Interior Health will push ahead with contracting out laundry services at Kootenay Lake Hospital and several other larger centres, but continue to do the job in-house at some smaller facilities.
The health authority announced today that it has reached a 20-year agreement with Ecotex Healthcare Linen Service Inc. to provide the majority of linen and laundry services through a centralized Kelowna-based facility, supported by regional distribution centres.
“A clear case exists to proceed with outsourcing laundry services at our major facilities,” board chair Erwin Malzer said in a news release. “With an anticipated savings of about $35 million over the life of the contract we will be able to increase our investment in facilities and equipment to support direct patient care, including necessary upgrades and expansions of our emergency departments and operating rooms.”

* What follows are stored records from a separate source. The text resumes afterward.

(** C7. Every operation handed to the storage layer carries a message id:
    an extracted record without one is filtered out before the batch is
    built, and its removal changes nothing for its siblings.  The batch,
    or the error that prevents it, is the one that would have been
    obtained without the dropped record; when the batch is built, every
    record that has an id has its operation in the batch written; and
    when it is not built, the error comes from a record that has an id. *)
Theorem records_without_id_are_dropped (cfg : config) (bulkWrite : list op -> result unit)
        (now : Z) (req : request) (out : outcome) :
  post_handler cfg bulkWrite now req = Ok out ->
  (forall batch o, In batch (written out) -> In o batch -> truthy (filter_id o) = true)
  /\ (forall msgs ops m,
        verifyMetaSignature req (metaAppSecret cfg) = Ok true ->
        extractInboundMessages now (body req) = Ok msgs ->
        build_ops (phoneHashSalt cfg) msgs = Ok ops ->
        In m msgs -> truthy (wa_message_id m) = true ->
        written out = [ops]
        /\ exists o, to_op (phoneHashSalt cfg) m = Ok o /\ In o ops)
  /\ (forall pre m post,
        truthy (wa_message_id m) = false ->
        build_ops (phoneHashSalt cfg) (pre ++ m :: post)
        = build_ops (phoneHashSalt cfg) (pre ++ post))
  /\ (forall msgs e,
        build_ops (phoneHashSalt cfg) msgs = Throw e ->
        exists m, In m msgs /\ truthy (wa_message_id m) = true
                  /\ to_op (phoneHashSalt cfg) m = Throw e).
Proof.
  intros Hout. split; [|split; [|split]].
  - intros batch o Hb Ho.
    destruct (post_handler_written _ _ _ _ _ Hout) as [E|(msgs & ops & _ & _ & Hops & _ & E)];
      rewrite E in Hb; [contradiction|].
    destruct Hb as [<-|[]]. now apply (build_ops_have_id _ _ _ _ Hops) in Ho.
  - intros msgs ops m Hv Hex Hops Hin Hid.
    destruct (build_ops_keep _ _ _ _ Hops Hin Hid) as (o & Ho & Hoin).
    split; [|eauto].
    destruct (post_handler_cases _ _ _ _ _ Hout)
      as [[Hv' _]|[_ [(e & He & _)|[[He _]|[(msgs' & e & He & _ & Hops' & _)
          |[(msgs' & He & _ & Hops' & _)
           |(msgs' & ops' & He & _ & Hops' & _ & [(u & _ & ->)|(e & _ & ->)])]]]]]];
      try congruence.
    + assert (msgs = []) by congruence. subst. contradiction.
    + assert (msgs' = msgs) by congruence. subst.
      assert (ops = []) by congruence. subst. contradiction.
    + assert (msgs' = msgs) by congruence. subst.
      assert (ops' = ops) by congruence. subst. reflexivity.
    + assert (msgs' = msgs) by congruence. subst.
      assert (ops' = ops) by congruence. subst. reflexivity.
  - intros pre m post. apply build_ops_drop.
  - intros msgs e He. now apply build_ops_throw in He.
Qed.

Lemma records_without_id_are_dropped_witness :
  exists out,
    post_handler open_config resolving 0 (delivery partial_envelope) = Ok out
    /\ map (map filter_id) (written out) = [[VStr "m1"; VStr "m2"]]
    /\ forall batch o, In batch (written out) -> In o batch -> truthy (filter_id o) = true.
Proof.
  eexists. split; [vm_compute; reflexivity|]. split; [reflexivity|].
  exact (proj1 (records_without_id_are_dropped open_config resolving 0
                  (delivery partial_envelope) _ eq_refl)).
Defined.

(** A sender that cannot be printed: the batch is not built, nothing is
    written, and the error is logged. *)
Example post_handler_on_opaque_sender :
  post_handler open_config resolving 0 (delivery opaque_sender_envelope)
  = Ok {| reply := sendStatus 200; written := []; logged := [WebhookError TypeError] |}.
Proof. vm_compute. reflexivity. Qed.

(* ------------------------------------------------------------------------- *)
(** * Idempotent persistence *)

Lemma value_eqb_refl (v : value) : value_eqb v v = true.
Proof.
  induction v using value_nested_ind; simpl; auto.
  - apply Bool.eqb_reflx.
  - apply Z.eqb_refl.
  - apply String.eqb_refl.
  - induction H as [|x xs Hx _ IH]; auto. now rewrite Hx, IH.
  - induction H as [|[k x] fs Hx _ IH]; auto. simpl in Hx.
    now rewrite String.eqb_refl, Hx, IH.
Qed.

Lemma value_eqb_eq (a b : value) : value_eqb a b = true <-> a = b.
Proof.
  split; [|intros ->; apply value_eqb_refl].
  revert b. induction a using value_nested_ind; intros [] E; simpl in E;
    try discriminate; auto.
  - f_equal. now apply Bool.eqb_prop.
  - f_equal. now apply Z.eqb_eq.
  - f_equal. now apply String.eqb_eq.
  - f_equal. revert xs0 E. induction H as [|x xs Hx _ IH]; intros [|y ys] E;
      try discriminate; auto.
    apply andb_prop in E as [E1 E2]. f_equal; auto.
  - f_equal. revert fields0 E.
    induction H as [|[k x] fs Hx _ IH]; intros [|[k' y] gs] E; try discriminate; auto.
    apply andb_prop in E as [E12 E3]. apply andb_prop in E12 as [E1 E2].
    apply String.eqb_eq in E1. simpl in Hx. apply Hx in E2. subst. f_equal. auto.
Qed.

Lemma matches_iff (id : value) (s : stored) :
  matches id s = true <-> d_wa_message_id (document s) = id.
Proof. unfold matches. apply value_eqb_eq. Qed.

Lemma existsb_matches (id : value) (c : collection) :
  existsb (matches id) c = true <-> In id (stored_ids c).
Proof.
  unfold stored_ids. rewrite existsb_exists, in_map_iff.
  split; intros (s & H1 & H2).
  - exists s. split; auto. now apply matches_iff.
  - exists s. split; auto. now apply matches_iff.
Qed.

Lemma lookup_none_iff (id : value) (c : collection) :
  lookup id c = None <-> ~ In id (stored_ids c).
Proof.
  rewrite <- existsb_matches. unfold lookup.
  induction c as [|s c IH]; simpl.
  - split; [discriminate | reflexivity].
  - destruct (matches id s); simpl.
    + split; [discriminate | intros H; now elim H].
    + exact IH.
Qed.

Lemma lookup_some (id : value) (c : collection) (s : stored) :
  lookup id c = Some s -> In s c /\ d_wa_message_id (document s) = id.
Proof.
  unfold lookup. intros H. apply find_some in H as [Hin Hm].
  split; auto. now apply matches_iff.
Qed.

Lemma lookup_app_some (id : value) (c extra : collection) (s : stored) :
  lookup id c = Some s -> lookup id (c ++ extra) = Some s.
Proof.
  unfold lookup. induction c as [|x c IH]; simpl; [discriminate|].
  destruct (matches id x); auto.
Qed.

Lemma lookup_app_none (id : value) (c extra : collection) :
  lookup id c = None -> lookup id (c ++ extra) = lookup id extra.
Proof.
  unfold lookup. induction c as [|x c IH]; simpl; auto.
  destruct (matches id x); [discriminate | auto].
Qed.

(** Refreshing [updatedAt] changes no id, no document and no creation date. *)
Lemma touch_core (id : value) (t : Z) (c : collection) :
  map core (touch id t c) = map core c.
Proof.
  induction c as [|s c IH]; simpl; auto.
  destruct (matches id s); simpl; [reflexivity | now rewrite IH].
Qed.

Lemma core_ids (c c' : collection) : map core c = map core c' -> stored_ids c = stored_ids c'.
Proof.
  intros H. unfold stored_ids.
  assert (E : forall l, map (fun s => d_wa_message_id (document s)) l
                        = map (fun p => d_wa_message_id (fst p)) (map core l))
    by (intros l; rewrite map_map; reflexivity).
  now rewrite !E, H.
Qed.

Lemma touch_ids (id : value) (t : Z) (c : collection) :
  stored_ids (touch id t c) = stored_ids c.
Proof. apply core_ids, touch_core. Qed.

Lemma touch_lookup_same (id : value) (t : Z) (c : collection) (s : stored) :
  lookup id c = Some s ->
  lookup id (touch id t c)
  = Some {| document := document s; createdAt := createdAt s; updatedAt := t |}.
Proof.
  unfold lookup. induction c as [|x c IH]; simpl; [discriminate|].
  destruct (matches id x) eqn:E; simpl.
  - intros [= <-]. unfold matches in *. simpl. now rewrite E.
  - rewrite E. exact IH.
Qed.

Lemma touch_lookup_other (id id' : value) (t : Z) (c : collection) :
  id' <> id -> lookup id' (touch id t c) = lookup id' c.
Proof.
  intros Hne. unfold lookup. induction c as [|x c IH]; simpl; auto.
  destruct (matches id x) eqn:E; simpl.
  - apply matches_iff in E.
    assert (N : matches id' x = false).
    { destruct (matches id' x) eqn:E'; auto. apply matches_iff in E'. congruence. }
    unfold matches in *. simpl. now rewrite N.
  - destruct (matches id' x); auto.
Qed.

(** One atomic operation: when the id is stored, only [updatedAt] of that
    record changes; otherwise the operation's own record is inserted at
    the end, with both dates. *)
Lemma upsert_cases (t : Z) (o : op) (c : collection) :
  (In (filter_id o) (stored_ids c) /\ upsert t o c = touch (filter_id o) t c)
  \/ (~ In (filter_id o) (stored_ids c)
      /\ upsert t o c
         = c ++ [{| document := setOnInsert o; createdAt := t; updatedAt := t |}]).
Proof.
  unfold upsert. destruct (existsb (matches (filter_id o)) c) eqn:E.
  - left. split; auto. now apply existsb_matches.
  - right. split; auto. rewrite <- existsb_matches. congruence.
Qed.

Lemma upsert_keeps (t : Z) (o : op) (c : collection) (id : value) (s : stored) :
  lookup id c = Some s ->
  exists s', lookup id (upsert t o c) = Some s' /\ core s' = core s.
Proof.
  intros H. destruct (upsert_cases t o c) as [[_ ->]|[_ ->]].
  - destruct (value_eqb id (filter_id o)) eqn:E.
    + apply value_eqb_eq in E. subst id. rewrite (touch_lookup_same _ t _ _ H). eauto.
    + rewrite touch_lookup_other; [eauto|]. intros ->. now rewrite value_eqb_refl in E.
  - exists s. split; [now apply lookup_app_some | reflexivity].
Qed.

Hospitals in Kelowna, Penticton, Vernon, and Kamloops are affected in addition to Nelson. A total of 93 full-time equivalent positions will be lost, including 17 in Nelson. However, smaller laundries in Ashcroft, Lillooet, Golden, Princeton, 100 Mile House, and Williams Lake were spared the axe and will continue to be operated by Interior Health.
Ecotex is expected to take over laundry services by the summer of 2017. The company is headquartered in Seattle but has an Abbotsford office, and has provided laundry services for Vancouver Coastal Health, Fraser Health, Provincial Health Services, and Providence Health Care, as well as clients in Washington, Oregon, New Mexico, Oklahoma, and Texas. It is expected to build a new facility in Kelowna and hire about 90 people.
Interior Health insisted the move will have little impact on the carbon footprint of its laundry service, explaining that increased freight will be largely offset by a consolidated, more energy-efficient centralized facility.
Malzer acknowledged that employees, who have campaigned to save their jobs — including at a rally Monday in Nelson — will be disappointed with the decision.
“While there will be job displacement within our sites, we believe the commitment by Ecotex to build a facility in the southern interior and hire residents from our region will offset some of the impact felt. We will also work with the Hospital Employees’ Union to support laundry employees as they consider options for the future, whether that is through accessing vacancies or retraining.”
The HEU, which represents the laundry workers, called the news “deeply disappointing.”
“Over the past year, there’s been a groundswell of public concern about the economic impact privatizing hospital laundry will have on Interior communities,” HEU secretary-business manager Jennifer Whiteside said in a news release.
“Privatizing a public, in-house hospital service that IHA admits is running efficiently doesn’t make sense. Not for the patients and surgical teams who rely on timely, sterile linens. Not for the people who do this vital work. And not for the communities that will be impacted by job loss.”
In November, Simon Fraser University economist Marvin Shaffer concluded Interior Health failed to establish a valid business case for privatizing hospital laundry services, following his review of IHA internal documents obtained through freedom of information requests.
“It’s astounding to us that the IHA has demonstrated such disregard for the quality of service our members work so hard to provide, and the economic well-being of the communities in which they work,” Whiteside said.
Nelson-Creston MLA Michelle Mungall said she was surprised by the decision given the backlash to the proposal since it was announced. Over 12,000 people signed a petition tabled in the legislature last year and Nelson city council passed a motion protesting the move.
“We just lost the most efficient laundry in BC so the IHA can build a private facility in Kelowna and have our sheets necessary for surgeries trucked back and forth over the Paulson Pass,” she said. “I am so disappointed. It’s not a good outcome for the community, not good for the people, and not good for our health care system.”
While some Okanagan laundry employees might find work at the new facility, she doubted they would earn the same wages.
Mungall also said although the new facility isn’t expected to be running until after the next provincial election, the 20-year contract will have to be honoured by the government of the day. “I don’t see a way around this. If other people do, I’m all ears.”
Donna Lommer, Interior Health’s chief financial officer, said in an interview that there wasn’t a strong business case for privatizing laundry at the smaller facilities due to the small volumes and additional freight involved.
Interior Health spends about $10 million a year to operate laundry services and believes about $10.5 million is needed over the next several years to replace equipment such as washing machines.